Affordable Healthcare Series- Vitamin “O”

Vitamin O

Vitamin O, as in vitamin “OH my gosh you just grew a full spread of nutrient dense superfoods in your own garden!” 😊  If you have invested the time to read through this entire series since it began last year, you may notice several repeat offenders.  Grow dark, leafy greens, dark heirloom tomatoes, richly colored carrots and beets, lentils, or beans if you’re able and brilliant peppers.  This blog was never intended to be a journey into the realm of Agroecology, Permaculture or Epigenetics; nor was it supposed to dive into the curriculum of chemistry and the Periodic Table of Elements.  There are volumes of books available on those heady subjects.  Remember, we are not doctors.  We are successful backyard farmers and a proponents of growing your way back to better health.  Our recommendation is that you do not negate medicine, but simply try to find the joy in growing your own food and perhaps boosting your health at home!  If you are seeing a medical professional for anything that ails you, let them in on your thoughts and start a conversation about nutrition, food, and diet.  Most people today are more informed about their iPhones and other devices than they are about the food they eat.   
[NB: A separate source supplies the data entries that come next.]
Lemma plus_escaped_form t : units16 t → plus_escaped (form_encode t) = link_encode t.
Proof.
  intros Ht%encode_bytes. unfold form_encode, link_encode. induction Ht as [|b bs Hb _ IH]; [done|]. rewrite !fmap_cons. cbn [concat].
  rewrite plus_escaped_app, IH. f_equal. unfold form_byte, link_byte. destruct (form_plain b) eqn:E.
  - apply plus_escaped_id. constructor; [|constructor]. apply form_plain_not in E. tauto.
  - destruct (b =? SPACE) eqn:Es; [apply Z.eqb_eq in Es as ->; reflexivity|]. apply plus_escaped_id.
    pose proof (link_byte_chars b Hb) as Hl. unfold link_byte in Hl. rewrite E in Hl. eapply Forall_impl; [exact Hl|]. intros c Hc%link_char_ascii. tauto.
Qed.

(** A query as the hash carries it *)
Definition link_pair (p : text * text) : text := link_encode p.1 ++ [EQUALS] ++ link_encode p.2.
Definition link_query (ps : Params) : text := join_with [AMPERSAND] (link_pair <$> ps).

Definition params16 (ps : Params) : Prop := Forall (λ p, units16 p.1 ∧ units16 p.2) ps.

Lemma plus_escaped_toString ps : params16 ps → plus_escaped (toString ps) = link_query ps.
Proof.
  intros Hp. unfold toString, link_query. induction Hp as [|p ps [H1 H2] Hps IH]; [done|]. rewrite !fmap_cons.
  assert (E : plus_escaped (form_encode p.1 ++ [EQUALS] ++ form_encode p.2) = link_pair p) by (by rewrite !plus_escaped_app, !plus_escaped_form).
  destruct ps as [|p' ps]; [exact E|]. rewrite !join_with_cons by done. rewrite plus_escaped_app, E, plus_escaped_app. by rewrite IH.
Qed.

Lemma link_pair_free p : units16 p.1 → units16 p.2 → AMPERSAND ∉ link_pair p ∧ QUESTION ∉ link_pair p ∧ HASH ∉ link_pair p ∧ EQUALS ∉ link_encode p.1.
Proof.
  intros H1%link_encode_chars H2%link_encode_chars. rewrite Forall_forall in H1, H2. unfold link_pair. rewrite !elem_of_app, !list_elem_of_singleton.
  split_and!; [intros [H|[H|H]]..|intros H]; try discriminate; (apply H1 in H || apply H2 in H); apply link_char_ascii in H; tauto.
Qed.

Lemma split_at_first_unit c a b : c ∉ a → split_at c (a ++ c :: b) = (a, Some b).
Proof.
  induction a as [|d a IH]; cbn; intros Hc; [by rewrite Z.eqb_refl|]. apply not_elem_of_cons in Hc as [Hd Ha]. rewrite (proj2 (Z.eqb_neq d c)) by congruence. by rewrite IH.
Qed.

(** Parsing what was written gives the pairs, stray surrogates replaced. *)
Lemma parse_link_query ps : params16 ps → URLSearchParams (link_query ps) = (λ p, (usv p.1, usv p.2)) <$> ps.
Proof.
  intros Hp. assert (Hq : match link_query ps with c :: q => if c =? QUESTION then q else link_query ps | [] => [] end = link_query ps).
  { destruct (link_query ps) as [|c q] eqn:E; [done|]. destruct (c =? QUESTION) eqn:Ec; [|done]. exfalso. apply Z.eqb_eq in Ec as ->.
    assert (H : QUESTION ∈ link_query ps) by (rewrite E; by left). clear E. unfold link_query in H. revert H.
    induction Hp as [|p ps [H1 H2] Hps IH]; [apply not_elem_of_nil|]. rewrite fmap_cons. destruct (link_pair_free p H1 H2) as (_ & Hf & _ & _).
    destruct ps as [|p' ps]; [done|]. rewrite join_with_cons by done. rewrite !elem_of_app, list_elem_of_singleton. intros [H|[H|H]]; [done|discriminate|auto]. }
  unfold URLSearchParams. rewrite Hq. clear Hq. unfold link_query. destruct ps as [|p ps]; [done|].
  rewrite split_join_lines; [|done|].
  - induction Hp as [|p' ps' [H1 H2] Hps IH]; [done|]. rewrite !fmap_cons, filter_cons, decide_True by (unfold link_pair; by destruct (link_encode p'.1)).
    rewrite fmap_cons. f_equal; [|exact IH]. unfold parse_pair, link_pair. destruct (link_pair_free p' H1 H2) as (_ & _ & _ & He).
    change ([EQUALS] ++ link_encode p'.2) with (EQUALS :: link_encode p'.2). rewrite split_at_first_unit by done. cbn [default from_option id]. by rewrite !form_decode_link by done.
  - apply Forall_fmap. eapply Forall_impl; [exact Hp|]. intros q [H1 H2]. by apply link_pair_free.
Qed.

(** ** What was written decodes strictly *)
Lemma valid_plain c t : c ≠ PERCENT → valid_escapes Ready (c :: t) = valid_escapes Ready t.
Proof. intros Hc. cbn [valid_escapes]. by rewrite (proj2 (Z.eqb_neq _ _) Hc). Qed.

Lemma valid_percent d b t : is_byte b →
  valid_escapes d (percent_byte b ++ t) = match feed d b with Emit _ => valid_escapes Ready t | More d' => valid_escapes d' t | Bad => false end.
Proof. intros Hb. destruct (hex_byte b Hb) as (H1 & H2 & H3). unfold percent_byte. cbn [app valid_escapes]. rewrite Z.eqb_refl, H1, H2. cbn zeta. by rewrite H3. Qed.

(** A byte the form encoding leaves is a character by itself. *)
Lemma valid_feeds d bs c t : feeds d bs c → Forall is_byte bs → (d = Ready ∨ Forall (λ b, form_plain b = false) bs) →
  valid_escapes d (concat (link_byte <$> bs) ++ t) = valid_escapes Ready t.
Proof.
  intros Hf. revert t. induction Hf as [d b c E|d b d' bs c E Hf IH]; intros t Hb Hd; inversion Hb; subst; rewrite fmap_cons; cbn [concat]; unfold link_byte at 1.
  - destruct (form_plain b) eqn:Ep; cbn [fmap list_fmap concat]; rewrite ?app_nil_r.
    + destruct Hd as [->|Hd]; [|inversion Hd; subst; congruence]. cbn [app]. apply valid_plain. apply form_plain_not in Ep. tauto.
    + rewrite valid_percent by done. by rewrite E.
  - destruct (form_plain b) eqn:Ep.
    + destruct Hd as [->|Hd]; [|inversion Hd; subst; congruence]. apply form_plain_not in Ep. cbn in E. rewrite in_range_true in E by lia. discriminate.
    + rewrite <-app_assoc, valid_percent by done. rewrite E. apply IH; [done|]. right.
      assert (Hlo : ∀ d bs c, feeds d bs c → match d with Ready => True | Within _ _ lo _ => 128 ≤ lo end → match d with Ready => False | _ => True end → Forall (λ b, form_plain b = false) bs).
      { clear. intros d bs c Hf. induction Hf as [d b c E|d b d' bs c E Hf IH]; intros Hlo Hn; destruct d as [|need cp lo hi]; try done; cbn in E; destruct (in_range lo hi b) eqn:Er; try discriminate;
          (assert (Hb : form_plain b = false) by (apply not_true_iff_false; intros Hp%form_plain_not; unfold in_range in Er; lia)).
        - constructor; [done|constructor].
        - constructor; [done|]. destruct need as [|[|n]]; try discriminate. injection E as <-. apply IH; done. }
      apply (Hlo d' bs c Hf); destruct d as [|need cp lo hi]; cbn in E.
      * repeat case_match; simplify_eq; done || (repeat case_match; lia).
      * destruct (in_range lo hi b); [|discriminate]. destruct need as [|[|n]]; try discriminate. by injection E as <-.
      * repeat case_match; simplify_eq; done.
      * destruct (in_range lo hi b); [|discriminate]. destruct need as [|[|n]]; try discriminate. by injection E as <-.
Qed.

Lemma valid_link_points cs t : Forall scalar_value cs → valid_escapes Ready (concat (link_byte <$> concat (utf8_point <$> cs)) ++ t) = valid_escapes Ready t.
Proof.
  induction 1 as [|c cs Hc _ IH]; [done|]. rewrite fmap_cons. cbn [concat]. rewrite fmap_app, concat_app, <-app_assoc.
  rewrite (valid_feeds Ready (utf8_point c) c); [exact IH|by apply utf8_point_feeds|by apply utf8_point_bytes|by left].
Qed.

Lemma valid_link_encode v t : units16 v → valid_escapes Ready (link_encode v ++ t) = valid_escapes Ready t.
Proof. intros Hv. unfold link_encode. rewrite encode_points. apply valid_link_points. by apply points_scalar. Qed.

Lemma valid_link_pair p t : units16 p.1 → units16 p.2 → valid_escapes Ready (link_pair p ++ t) = valid_escapes Ready t.
Proof.
  intros H1 H2. unfold link_pair. rewrite <-!app_assoc, valid_link_encode by done. cbn [app]. rewrite valid_plain by done. by apply valid_link_encode.
Qed.

(** A character of a written query *)
Definition query_char (c : Z) : Prop := link_char c ∨ c = AMPERSAND ∨ c = EQUALS.

Lemma link_query_chars ps : params16 ps → Forall query_char (link_query ps).
Proof.
  intros Hp. unfold link_query. induction Hp as [|p ps [H1 H2] Hps IH]; [constructor|]. rewrite fmap_cons.
  assert (Hl : Forall query_char (link_pair p)).
  { unfold link_pair. rewrite !Forall_app, Forall_singleton. split_and!; [|by right; right|]; (eapply Forall_impl; [by apply link_encode_chars|]; intros c Hc; by left). }
  destruct ps as [|p' ps]; [exact Hl|]. rewrite join_with_cons by done. rewrite !Forall_app, Forall_singleton. split_and!; [done|by right; left|exact IH].
Qed.

Lemma query_char_not c : query_char c → 33 ≤ c < 127 ∧ c ≠ PLUS ∧ c ≠ QUESTION ∧ c ≠ HASH ∧ c ≠ SLASH.
Proof.
  intros [H|[->| ->]]; [|unfold AMPERSAND, PLUS, QUESTION, HASH, SLASH; lia|unfold EQUALS, PLUS, QUESTION, HASH, SLASH; lia].
  destruct H as [H| ->]; [|unfold PERCENT, PLUS, QUESTION, HASH, SLASH; lia]. revert H.
  unfold form_plain, alnum, is_upper, is_lower, is_digit, in_range, is_one_of. rewrite !orb_true_iff, bool_decide_eq_true.
  intros [|H]; [unfold PLUS, QUESTION, HASH, SLASH; lia|]. unfold PLUS, QUESTION, HASH, SLASH.
  repeat (apply elem_of_cons in H as [->|H]; [vm_compute; repeat split; discriminate|]). by apply not_elem_of_nil in H.
Qed.

Lemma link_query_valid ps : params16 ps → hasValidRouteEncoding (link_query ps) = true.
Proof.
  intros Hp. unfold hasValidRouteEncoding. rewrite plus_escaped_id by (eapply Forall_impl; [by apply link_query_chars|]; intros c Hc%query_char_not; tauto).
  unfold link_query. induction Hp as [|p ps [H1 H2] Hps IH]; [done|]. rewrite fmap_cons. destruct ps as [|p' ps].
  - cbn. rewrite <-(app_nil_r (link_pair p)). by rewrite valid_link_pair.
  - rewrite join_with_cons by done. rewrite valid_link_pair by done. cbn [app]. by rewrite valid_plain by done.
Qed.

Lemma usv_id t : units16 t → well_formed t = true → usv t = t.
Proof. apply text_of_points_id. Qed.

(** An ASCII literal *)
Lemma units_ascii s : Forall (λ c, 0 ≤ c < 256) (units s).
Proof. induction s as [|c s IH]; [constructor|]. constructor; [|done]. pose proof (Ascii.nat_ascii_bounded c). lia. Qed.
Lemma units_units16 s : units16 (units s).
Proof. eapply Forall_impl; [apply units_ascii|]. cbn. lia. Qed.
Lemma units_well_formed s : well_formed (units s) = true.
Proof.
  pose proof (units_ascii s) as H. induction H as [|c t Hc _ IH]; [done|]. cbn [well_formed]. replace (is_high c) with false by (unfold is_high; lia).
  replace (is_low c) with false by (unfold is_low; lia). done.
Qed.
Lemma units_inj s s' : units s = units s' → s = s'.
Proof.
  revert s'. induction s as [|c s IH]; intros [|c' s']; cbn; try done. intros [= E1 E2]. f_equal; [|auto].
  apply Nat2Z.inj in E1. rewrite <-(Ascii.ascii_nat_embedding c), <-(Ascii.ascii_nat_embedding c'). by f_equal.
Qed.
(* ===== verification/RouteValues.v ===== *)
(** * The values a deep link may carry: soc/case-result-route.ts, soc/case-tabs.ts, the validators of soc/router.tsx

    Each check is the source's regular expression, read on UTF-16 code units or, under the [u] flag, on code points. *)

From S2P Require Import Prelude JsText DisplayText UrlParams.
Local Open Scope Z_scope.

(** What the browser decides: Unicode category C (control, format, unassigned, private, surrogate), the host of
    [new URL(`http://[v]/`)] ([None] where it throws), and the text of a member every object inherits. *)
Class RouterHost := {
  category_C : Z → bool;
  ipv6_hostname : text → option text;
  native_text : string → text
}.

(** A host to run the router on *)
Definition sample_host : RouterHost := {|
  category_C c := in_range 0 31 c || in_range 127 159 c || in_range 8203 8207 c || in_range 55296 57343 c;
  ipv6_hostname v := if bool_decide (v = units "::1") then Some (units "[::1]") else None;
  native_text m := if bool_decide (m = "__proto__"%string) then units "[object Object]" else units "function () { [native code] }"
|}.

Abbreviation Check := (text → bool).

(** ** soc/case-result-route.ts *)
Definition token_char (c : Z) : bool := alnum c || is_one_of "_.:@ -" c.
Definition isSafeRouteToken (value : text) : bool := all_of token_char 1 128 value.
Definition isSafeCaseId (value : text) : bool := all_of (λ c, token_char c || (c =? SLASH)) 1 128 value.

Definition CASE_RESULT_STATUSES : list string :=
  ["active"; "new"; "open"; "needs_human"; "investigating"; "escalated"; "on_hold"; "resolved"; "closed"]%string.
Definition isSafeCaseResultStatus (value : text) : bool := bool_decide (value ∈ units <$> CASE_RESULT_STATUSES).

(** The class of [UNSAFE_CASE_RESULT_TEXT] *)
Definition unsafe_unit (c : Z) : bool :=
  in_range 0 31 c || in_range 127 159 c || (c =? 1564) || in_range 8206 8207 c || in_range 8232 8233 c
  || in_range 8234 8238 c || in_range 8294 8303 c || is_one_of "/?#&=%\" c.
Definition UNSAFE_CASE_RESULT_TEXT (value : text) : bool := existsb unsafe_unit value.

Definition isBoundedCaseResultText (value : text) (maxCodePoints : nat) : bool :=
  negb (bool_decide (value = [])) && bool_decide (value = text_trim value)
  && (length (code_points value) <=? maxCodePoints)%nat && negb (UNSAFE_CASE_RESULT_TEXT value).
Definition isSafeCaseResultAssignee (value : text) : bool := isBoundedCaseResultText value 80.
Definition isSafeCaseResultTag (value : text) : bool := isBoundedCaseResultText value 40.

(** ** soc/case-tabs.ts *)
Definition CASE_TABS : list string := ["overview"; "runbook"; "timeline"; "investigation"; "threat"; "collab"; "chat"]%string.
Definition isCaseTab (value : text) : bool := bool_decide (value ∈ units <$> CASE_TABS).

(** ** The validators of soc/router.tsx *)

(** [/^(a|b|...)$/] *)
Definition one_of (words : list string) : Check := λ value, bool_decide (value ∈ units <$> words).

(** [text(max)]: 1 to [max] code points outside category C, no line or paragraph separator. *)
Definition text_check `{RouterHost} (max : nat) : Check := λ value,
  let ps := code_points value in
  forallb (λ c, negb (category_C c) && negb (in_range 8232 8233 c)) ps && (1 <=? length ps)%nat && (length ps <=? max)%nat.

Definition word_char (c : Z) : bool := alnum c || (c =? 95).
Definition navId : Check := all_of (λ c, word_char c || is_one_of ".:-" c) 1 128.

(** [now], [now-<n><unit>], or a date and 24 more characters of a time *)
Definition now_offset (t : text) : bool :=
  match t with
  | [] => true
  | c :: t' => (c =? 45) && match reverse t' with u :: ds => is_one_of "mhdw" u && all_of is_digit 1 5 ds | [] => false end
  end.
Definition date_digits (t : text) : bool :=
  all_of is_digit 4 4 (take 4 t) && bool_decide (take 1 (drop 4 t) = units "-") && all_of is_digit 2 2 (take 2 (drop 5 t))
  && bool_decide (take 1 (drop 7 t) = units "-") && all_of is_digit 2 2 (take 2 (drop 8 t)).
Definition navTime : Check := λ value,
  (starts_with (units "now") value && now_offset (drop 3 value))
  || (date_digits value && all_of (λ c, is_digit c || is_one_of "Tt:.Zz+-" c) 0 24 (drop 10 value)).

Definition severity : Check := one_of ["info"; "low"; "medium"; "high"; "critical"]%string.
Definition ruleValue `{RouterHost} : Check := text_check 256.

(** [25[0-5]|2[0-4]\d|1\d\d|[1-9]?\d] *)
Definition octet (t : text) : bool :=
  match t with
  | [a] => is_digit a
  | [a; b] => in_range 49 57 a && is_digit b
  | [a; b; c] =>
      (a =? 50) && (b =? 53) && in_range 48 53 c || (a =? 50) && in_range 48 52 b && is_digit c || (a =? 49) && is_digit b && is_digit c
  | _ => false
  end.
(** Four octets between dots: the expression takes a dot or the end after each, and a last dot is refused. *)
Definition dotted_quad (t : text) : bool := let parts := split_on DOT t in (length parts =? 4)%nat && forallb octet parts.
Definition hex_char (c : Z) : bool := is_digit c || in_range 65 70 c || in_range 97 102 c.
Definition ipAddress `{RouterHost} : Check := λ value,
  all_of (λ c, hex_char c || is_one_of ":." c) 2 45 value
  && if bool_decide (COLON ∈ value) then match ipv6_hostname value with Some h => (2 <? length h)%nat | None => false end
     else dotted_quad value.

Definition runbook_id : Check := λ value,
  match value with
  | c :: t => (is_lower c || is_digit c) && all_of (λ c, is_lower c || is_digit c || is_one_of "_-" c) 0 63 t
  | [] => false
  end.

Definition event_word : Check := all_of (λ c, is_lower c || (c =? 95)) 1 32.
Definition event_check : Check := λ value,
  match split_at DOT value with (a, None) => event_word a | (a, Some b) => event_word a && event_word b end.

(** [es:<index>:<id>], [sql:<row>] or [mem:<n>] *)
Definition record_place (value : text) : bool :=
  if starts_with (units "es:") value then
    match split_at COLON (drop 3 value) with
    | (index, Some id) => all_of (λ c, is_lower c || is_digit c || is_one_of "._+-" c) 1 255 index && all_of (λ c, word_char c || (c =? 45)) 2 683 id
    | _ => false
    end
  else if starts_with (units "sql:") value then
    match (match drop 4 value with c :: t => if c =? 45 then t else c :: t | [] => [] end) with
    | c :: t => in_range 49 57 c && all_of is_digit 0 18 t
    | [] => false
    end
  else starts_with (units "mem:") value && all_of is_digit 1 12 (drop 4 value).
Definition auditRecord : Check := λ value, record_place (if starts_with (units "demo:") value then drop 5 value else value).

(** The Cases page's status facets *)
Definition isCasesStatus : Check := λ value,
  bool_decide (value = units "__active__") || bool_decide (value = units "__terminal__") || isSafeCaseResultStatus value.

Definition METRICS_TAB : Check := one_of ["performance"; "posture"]%string.
(* ===== verification/RouterSpec.v ===== *)
(** * What a hash says and what the router reads in it

    The hash of a page parsed back, key by key; what is read from any hash is written and read again alike;
    refresh, Back and Forward. *)

From S2P Require Import Prelude JsText DisplayText DisplaySpec TextLines Zip UrlParams NavRegistry RouteValues Router.
Local Open Scope Z_scope.

(** ** Page names *)
Lemma page_of_name p : page_of (units (page_name p)) = Some p.
Proof. destruct p; vm_compute; reflexivity. Qed.

Lemma page_of_Some t p : page_of t = Some p → t = units (page_name p).
Proof. unfold page_of. generalize PAGE_IDS. intros l [_ Hf]%List.find_some. by apply bool_decide_eq_true in Hf. Qed.

(** A page name has no character a hash gives a meaning to. *)
Definition name_char (c : Z) : Prop := 97 ≤ c ≤ 122 ∨ c = 95.
Lemma page_name_chars p : Forall name_char (units (page_name p)).
Proof.
  assert (H : forallb (λ c, in_range 97 122 c || (c =? 95)) (units (page_name p)) = true) by (destruct p; vm_compute; reflexivity).
  rewrite forallb_forall in H. rewrite Forall_forall. intros c Hc%list_elem_of_In%H. unfold name_char, in_range in *. lia.
Qed.

Lemma upto_stop stop a c b : Forall (λ c, stop c = false) a → stop c = true → upto stop (a ++ c :: b) = a.
Proof. intros Ha Hc. induction Ha as [|d a Hd _ IH]; cbn; [by rewrite Hc|]. by rewrite Hd, IH. Qed.
Lemma upto_all stop a : Forall (λ c, stop c = false) a → upto stop a = a.
Proof. induction 1 as [|d a Hd _ IH]; cbn; [done|]. by rewrite Hd, IH. Qed.

Lemma name_no_stop p : Forall (λ c, route_stop c = false) (units (page_name p)).
Proof. eapply Forall_impl; [apply page_name_chars|]. unfold name_char, route_stop, QUESTION, AMPERSAND, SLASH. lia. Qed.

Lemma name_no_question p : QUESTION ∉ units (page_name p).
Proof. intros Hq. pose proof (page_name_chars p) as Hn. rewrite Forall_forall in Hn. apply Hn in Hq. unfold name_char, QUESTION in Hq. lia. Qed.

(** ** The hash of a page *)
Lemma split_at_none c t : c ∉ t → split_at c t = (t, None).
Proof. induction t as [|d t IH]; [done|]. rewrite not_elem_of_cons. intros [Hd Ht]. cbn. rewrite (proj2 (Z.eqb_neq d c)) by congruence. by rewrite IH. Qed.

Lemma link_query_nil ps : link_query ps = [] ↔ ps = [].
Proof.
  split; [|by intros ->]. destruct ps as [|p ps]; [done|]. unfold link_query. rewrite fmap_cons.
  assert (H : link_pair p ≠ []) by (unfold link_pair; by destruct (link_encode p.1)).
  destruct (link_pair <$> ps) as [|q qs]; [done|]. rewrite join_with_cons by done. by destruct (link_pair p).
Qed.

(** The query part of a written hash *)
Definition query_part (ps : Params) : text := if bool_decide (ps = []) then [] else QUESTION :: link_query ps.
 Inform yourself about the corporate food and centralized food distribution systems in your homeland.  Find the prohibitive hurdles that true organic farmers face and support your local small farms.  You should know that there are thousands of vegetable varieties being grown and shipped to your grocery that were chosen for shelf life and not for their nutritional value.  Remember that healthy food nourishes, transforms, and can inspire.  It is time to make a real change and we ought to be allowed to make our own choices about what we consume; for ourselves and our families.  The human nose and sense of taste have evolved to know when fruits and vegetables are ripe and taste good.  We challenge you to hold up a mush-mouth, warehouse “ripened” tomato against your first harvested heirloom.  You will not even need to bite into it to know which one is better!  Trust us, we have grown the mediocre, and we have also grown some of the best varieties available.  It is the quality of your intake at stake, and you can do better!  

 Here is a quick at-a-glance checklist:

1.        Know your area’s growing season.

2.        Find your sunniest garden location. 

3.        Pull or dig up weeds by their roots in the chosen destination.  No more spraying of anything where you grow food!  Or, build large raised planter boxes if open land is scarce.

4.        Get the soil right and keep building it.   Add piles of organic planting mix, other organic materials, compost and especially give Slowdirt a try; to help optimize nutrient density and nearly eliminate the need for any pesticide applications.   This is the first money to be spent on a new, or in the regeneration of a garden plot.  Remember, crappy soil equals crappy growth performance and crappy nutritional value in the final product.  Grow your soil first! 

5.        Sow seeds or plant your starters.  Just add water and let nature take care of the rest, because she has been handling that for millennia!  Rinse and repeat. 

Enjoy the hunt for seed varieties!  Do your research and if you can grow them, grow them!  There are more than 10,000 heirloom and ancestral seed types available globally through seed suppliers and seed banks.  We love Baker Creek Seeds, www.rareseeds.com and The Seed Savers Exchange, www.seedsavers.org.   

      If you wish to go big, then learn to properly process and dry your seeds from your personal favorites for future gardening years or to share.  There is at least a half-dozen great books on this subject I can think of right now.  Check out Seed Swap by Josie Jeffery.  You can join a seed swap in your local community and if there is not one, start one as we did!  It is easy to get the word out there and a ton of fun.  You will get the opportunity to meet other enthusiasts such as yourself and probably save some money along the way.  Give this thing a try.  Stand up for global food sovereignty movements.  You can grow great food and eat great food just outside your door.  Know what you grow and take back your food!    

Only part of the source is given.